(Records from a data collection)
▼▼▼

(* ===== verification/Prelude.v ===== *)
(** * A verified model of the Micro-Agents runtime and control plane

    The repository is a Python framework for small agents: a runtime that
    alternates model calls with tool calls under a deterministic policy
    ([micro_agent/], [runtimes/]), and a control plane that registers agents,
    serves their configuration and forwards calls to them ([cloud/]).  This
    library translates the parts that decide something into executable
    definitions and proves what those parts promise.

    ** How the parts interact

    A process starts from a definition ([Definitions]) and the layers of its
    configuration ([Config]); the bootstrap ([Bootstrap]) checks them, resolves
    credentials ([Credentials]), model aliases ([Catalog]) and policies
    ([Policy]) and says what is constructed ([Clients] for the constructors of
    services); the runtime is created, asks its dependencies, connects the MCP
    servers and is closed in the end ([Startup], [Mcp], [McpSdk]).

    A caller reaches an agent through the gateway, which authenticates
    ([EdgeAuth]), rate-limits, picks a healthy target and forwards ([Gateway]),
    with its limits in the process or shared by several gateways through Redis
    ([GatewayState], [GatewayShared]).  Requests enter the agent through
    middlewares, rate limiter and the invoke route ([HttpApi], assembled in
    [HttpApp]; tokens in [Authentication]), or as agent-to-agent tasks
    ([A2aServer]); what they contain and what agents answer is held against the
    contracts of the definition ([Contracts]).

    The agent ([Lifecycle]) admits the invocation if it is ready and has
    capacity, and hands it to the runtime, which may stream ([Streaming]).  The
    runtime makes one or more attempts under a deadline, an error policy and a
    circuit breaker ([Invocation], [Resilience]).  An attempt ([AgentLoop])
    loads a checkpoint ([Checkpoint]) or a paused approval ([Approvals]) and the
    session ([Session]), looks up knowledge ([Knowledge]) and memory
    ([Memory]), asks the model in its provider's wire format ([Providers],
    [Anthropic], [OpenAI]), runs the wave of tools it wants ([Tools]) under the
    policy ([Policy], [Identity], [Fnmatch]) and through the store of
    side-effect operations ([SideEffects]), and persists the turn.  The Google
    ADK runtime does the same through the callbacks of its runner ([GoogleAdk],
    [AdkBridge], [AdkSession], [Accounting]).

    What is kept is kept in memory or in SQLite ([SessionStore], [A2aStore] and
    the stores of the planes), in Redis ([RedisOps], [RedisSession],
    [RedisMemory], [RedisA2a], over [Redis]) or in PostgreSQL ([PostgresOps],
    [PostgresSession], [PostgresMemory], over [Postgres] and [PostgresPool]).
    Agents are found in the registry ([Registry], [Discovery]), configured by
    the configuration plane ([ConfigPlane]), report their usage to the
    observability plane ([Observability]) and their readiness to probes
    ([Health]); logs, audit, spans and metrics leave through [Redaction],
    [Telemetry] and [Metrics].

    ** Which file models what

    Shared ground:
    - [Prelude] (this file): clock readings, the [result] type with its monad,
      Python truth values, list comprehensions, dictionaries as association
      lists in insertion order, stable sorting, tenant-scoped keys; the hint
      databases [agents] and [agents_rw]; the tactics [clock_lra],
      [clock_case] and [result_inv].
    - [Json]: the values [json.loads] returns, Python equality, truth and
      membership on them, canonical key order.
    - [Tables]: sums per group as Python loops and as [GROUP BY] compute them,
      and tables of rows with a key, an age limit and a size limit.
    - [Urls]: the parts of a URL and percent-encoding, which is injective.
    - [Fnmatch]: [fnmatch.fnmatchcase] with a denotational specification.
    - [Redis]: the class [Redis] of what its commands do to keys with expiry,
      as laws; programs of commands, pipelines and WATCH; an instance.
    - [Postgres]: methods as sequences of SQL statements that many clients
      interleave; JSONB columns as a class.

    The agent and its runtimes:
    - [Identity]: [security/identity.py], [security/propagation.py].
    - [Policy]: [security/policy.py].  Evaluation is a function of the policy,
      the bound identity and the caller's context.
    - [Resilience]: [resilience.py]; exceptions by class, the breaker's state
      and transitions.
    - [Approvals]: the in-memory store of [security/approvals.py].
    - [Invocation]: [_invoke] and the deadlines of [runtimes/adk/runtime.py].
    - [Lifecycle]: [core/default_agent.py] as a step relation between the
      sections of code that run without an await; each await is a point where
      any other task may step or the task may be cancelled.
    - [SideEffects]: [security/side_effects.py]; the class [OperationStore] is
      what the runtime relies on, [OperationRegistry] implements it.
    - [Tools]: [_execute_tools] and its helpers in [runtimes/adk/runtime.py],
      with [tools/tool.py].
    - [Session]: the in-memory provider of [session/session.py].  Contexts live
      in a heap, so that the provider and its callers share them as the code
      does.
    - [Checkpoint]: both stores of [checkpoint/checkpoint.py]; the class
      [CheckpointStore] is what the loop relies on.
    - [AgentLoop]: [_invoke_inner] of [runtimes/adk/runtime.py], in a state and
      error monad over the stores, with triples for the proofs.
    - [Memory]: policy and in-memory provider of [memory/memory.py], over a heap
      of entries that callers share.
    - [Knowledge]: [knowledge/knowledge.py], three retrievers behind one class.
    - [AdkBridge], [GoogleAdk], [AdkSession]: events, messages and the tool
      adapter; one invocation over the classes [SessionService] and
      [CheckpointStore]; the session service as an instance of the first over
      any session provider ([runtimes/google_adk/]).
    - [Accounting]: timeout, span and metrics around that invocation, and the
      breakers and the system prompt of the other runtime.
    - [Streaming]: [stream] of both runtimes as two tasks and a queue, and the
      model class that the Google runtime gives to ADK.
    - [Startup]: [create], [start], [stop], [health_probes] and [close] of both
      runtimes, tool plugins ([tools/plugin.py]) and built-in tools.
    - [Providers], [Anthropic], [OpenAI]: [models/]; requests, responses and
      the assembly of streamed responses.
    - [Mcp], [McpSdk]: [mcp/]; validation, connections and notifications; the
      connection task of the SDK client as a state machine, and requests that
      overlap on one connection.

    The agent's boundary:
    - [Definitions], [Contracts]: [definition/] and [models/structured.py].
    - [Config], [Bootstrap]: [config/]; [Catalog]: [models/catalog.py];
      [Credentials]: [security/credentials.py]; [Authentication]:
      [security/auth.py], [delegation.py], [context.py]; [Clients]: the
      constructors of what talks HTTP, Redis or MCP.
    - [HttpApi], [HttpApp], [Health]: [interoperability/http_api.py],
      [health/health.py].
    - [A2aServer], [A2aStore]: [interoperability/a2a_server.py], [a2a.py],
      [a2a_store.py].
    - [Redaction], [Metrics], [Telemetry]: [observability/].

    State shared by processes:
    - [SessionStore]: sessions as a class, and [session/sqlite.py] as a
      refinement of the in-memory provider.
    - [RedisOps] ([security/redis_operations.py] and the Redis store of
      [security/approvals.py]), [RedisSession] ([session/redis.py]),
      [RedisMemory] ([memory/redis.py]), [RedisA2a] (the Redis stores of
      [a2a_store.py]).
    - [PostgresPool], [PostgresOps], [PostgresMemory] ([memory/postgres.py]),
      [PostgresSession] ([session/postgres.py]).

    The control plane:
    - [Registry] ([cloud/descriptors.py], [registry.py], part of [schemas.py]),
      [Discovery] ([discovery.py]), [ConfigPlane] ([config.py],
      [config_client.py]; both stores implement the class [ConfigStore]),
      [Observability] ([observability.py]).
    - [Gateway], [GatewayShared], [EdgeAuth] ([cloud/gateway.py]),
      [GatewayState] ([cloud/gateway_state.py], the Lua scripts as functions).

    Beside the program: [Benchmarks] ([benchmarks/]) and [Release]
    ([tools/validate_release.py], with the loaders of files).

    ** What the theorems show

    - Safety of autonomy: no tool runs past validation and policy, and a side
      effect that needs an approval runs only when the request that was shown
      is approved (AgentLoop, Tools, AdkBridge); a deny rule always decides,
      request metadata cannot replace a bound identity, the policy parser
      accepts nothing it does not understand (Policy).
    - Side effects happen at most once: one execution per tenant and
      idempotency key (Tools, SideEffects), also among processes that share a
      registry in Redis or PostgreSQL (RedisOps, PostgresOps), no retry after a
      side effect (Invocation), no checkpoint that forgets one (AgentLoop,
      GoogleAdk), no replay of an unsafe request by the gateway (Gateway).
    - Who may act: the invoke route gives an agent the requests of callers that
      were authenticated and admitted, the task route anonymous ones from
      authenticated callers where the definition asks for them (HttpApi), the
      gateway acts for the caller that a token names (EdgeAuth), identities come
      from tokens (Authentication), a request to an MCP server carries its own
      caller's credential or the connection's (McpSdk), a service's token goes to
      that service (Clients), secrets are redacted (Redaction).
    - Starting: precedence of the configuration (Config), a bootstrapped
      configuration is valid and does what the definition says (Bootstrap), an
      agent is started, and MCP servers contacted, only after every dependency
      that the runtime asks answered (Startup, Mcp).
    - Termination and bounds: the loop stops within its iteration budget,
      retries stay within count and deadlines, concurrency and bulkhead limits
      hold, rate-limit buckets admit no more than their share, tables and
      memories stay bounded, streams and reconnections end.
    - State: no lost session update, in one process or many (Session,
      RedisSession, PostgresSession), tenants are isolated, a turn is stored
      exactly once with the exchange that it was (AgentLoop), checkpoints and
      policies round-trip, approvals expire on time, configuration versions never
      change and survive outages, one pool of connections is opened (PostgresPool).
    - Shared limits: gateways on one Redis behave as one bucket, one bulkhead,
      one breaker, give back what they took unless the store refuses it, and refuse
      when the store is gone (GatewayState, GatewayShared).
    - Wire formats: a streamed response is the unstreamed one (OpenAI,
      Anthropic), what a reader of a stream gets is what was produced, in order
      (Streaming), an agent-to-agent artifact is complete (A2aServer), following
      page tokens lists every live task once (A2aStore, RedisA2a), the metrics
      exposition reads back (Metrics).
    - Refinement: the SQLite registry, configuration store and session provider
      answer like the in-memory ones; the ADK session service implements the
      class the runtime is proved against.
    - Limits that the code has, as theorems and examples: a stop that is
      cancelled is stuck, a pause on a retry is lost, an interrupted stream
      keeps its slot, a resumed turn is cut by the session as it is then, a
      target that cooled down reopens for everyone, two clients that create the
      same row lose one of the two, an invocation that is cancelled is not
      counted, an MCP request that outlives its caller or its session loses its
      credential, a checkpoint outlives the failure of the store that should
      replace it, an agent is started on the knowledge sources of another.

    ** Conventions and bounds

    Times are exact rationals; binary rounding is not modelled, nor is that of
    other floats, and where the outcome of float arithmetic or its printing
    matters it is a parameter.  Strings are sequences of 8-bit code points.  A
    dictionary keeps its insertion order.  What is outside the repository or
    outside the model is a parameter that the theorems quantify over: the model
    provider, what tools do, fresh identifiers, clocks, [json.dumps], hashes,
    networks, the validators of the definition schema, PyJWT, [urlsplit]; where
    a theorem relies on such a parameter, on what a JSON text reads as
    ([Redis.Payloads]), on the commands of Redis ([Redis.Redis]) or on JSONB
    columns ([Postgres.Jsonb]), the class states it and has a concrete
    instance.  The clocks of clients and servers agree.  An operation that holds
    a lock or never awaits is one step, as is an SQL statement, a Redis command,
    a transaction of commands or a Lua script.  A request that the gateway forwards
    is one step although it awaits; only what it takes and gives back itself is
    claimed.  Fuel: [AgentLoop.enough_fuel] is one turn more than the iterations
    left, and [AgentLoop.turns_bounded] shows that it never runs out; [Fnmatch] bounds its recursion by the length of the
    pattern; the eviction from memory in Redis takes one round of fuel, which
    [RedisMemory.redis_memory_bounded] shows to be enough.

    ** What is not modelled

    The google-adk, MCP and A2A packages, asyncpg, redis-py and httpx beyond
    what is stated of them; the FastAPI applications' wiring, trace propagation
    middleware, [__main__] and argparse; YAML and the pydantic schema of
    definitions, which are parameters; the text of SQL and Lua, of which the
    effect is modelled; building the agents that benchmarks measure; abstract
    interfaces, [__repr__], re-exports and packages' import checks other than
    those of [Clients] and [PostgresPool].  Spans, metrics, log lines and audit
    records that a component writes are left out of its model: nothing reads
    them back; [Telemetry], [Metrics], [Redaction] and [Accounting] are about
    them. *)

From Stdlib Require Export QArith Qminmax Qround Lqa.
From stdpp Require Export base tactics strings gmap list sorting relations.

▲▲▲

## Exercise aim
Copy out, exactly and alone, the lines of the entries above between the ones holding "- [Prelude] (this" and "- [SideEffects]: [security/side_effects.py];", inclusive.

## Result
    - [Prelude] (this file): clock readings, the [result] type with its monad,
      Python truth values, list comprehensions, dictionaries as association
      lists in insertion order, stable sorting, tenant-scoped keys; the hint
      databases [agents] and [agents_rw]; the tactics [clock_lra],
      [clock_case] and [result_inv].
    - [Json]: the values [json.loads] returns, Python equality, truth and
      membership on them, canonical key order.
    - [Tables]: sums per group as Python loops and as [GROUP BY] compute them,
      and tables of rows with a key, an age limit and a size limit.
    - [Urls]: the parts of a URL and percent-encoding, which is injective.
    - [Fnmatch]: [fnmatch.fnmatchcase] with a denotational specification.
    - [Redis]: the class [Redis] of what its commands do to keys with expiry,
      as laws; programs of commands, pipelines and WATCH; an instance.
    - [Postgres]: methods as sequences of SQL statements that many clients
      interleave; JSONB columns as a class.

    The agent and its runtimes:
    - [Identity]: [security/identity.py], [security/propagation.py].
    - [Policy]: [security/policy.py].  Evaluation is a function of the policy,
      the bound identity and the caller's context.
    - [Resilience]: [resilience.py]; exceptions by class, the breaker's state
      and transitions.
    - [Approvals]: the in-memory store of [security/approvals.py].
    - [Invocation]: [_invoke] and the deadlines of [runtimes/adk/runtime.py].
    - [Lifecycle]: [core/default_agent.py] as a step relation between the
      sections of code that run without an await; each await is a point where
      any other task may step or the task may be cancelled.
    - [SideEffects]: [security/side_effects.py]; the class [OperationStore] is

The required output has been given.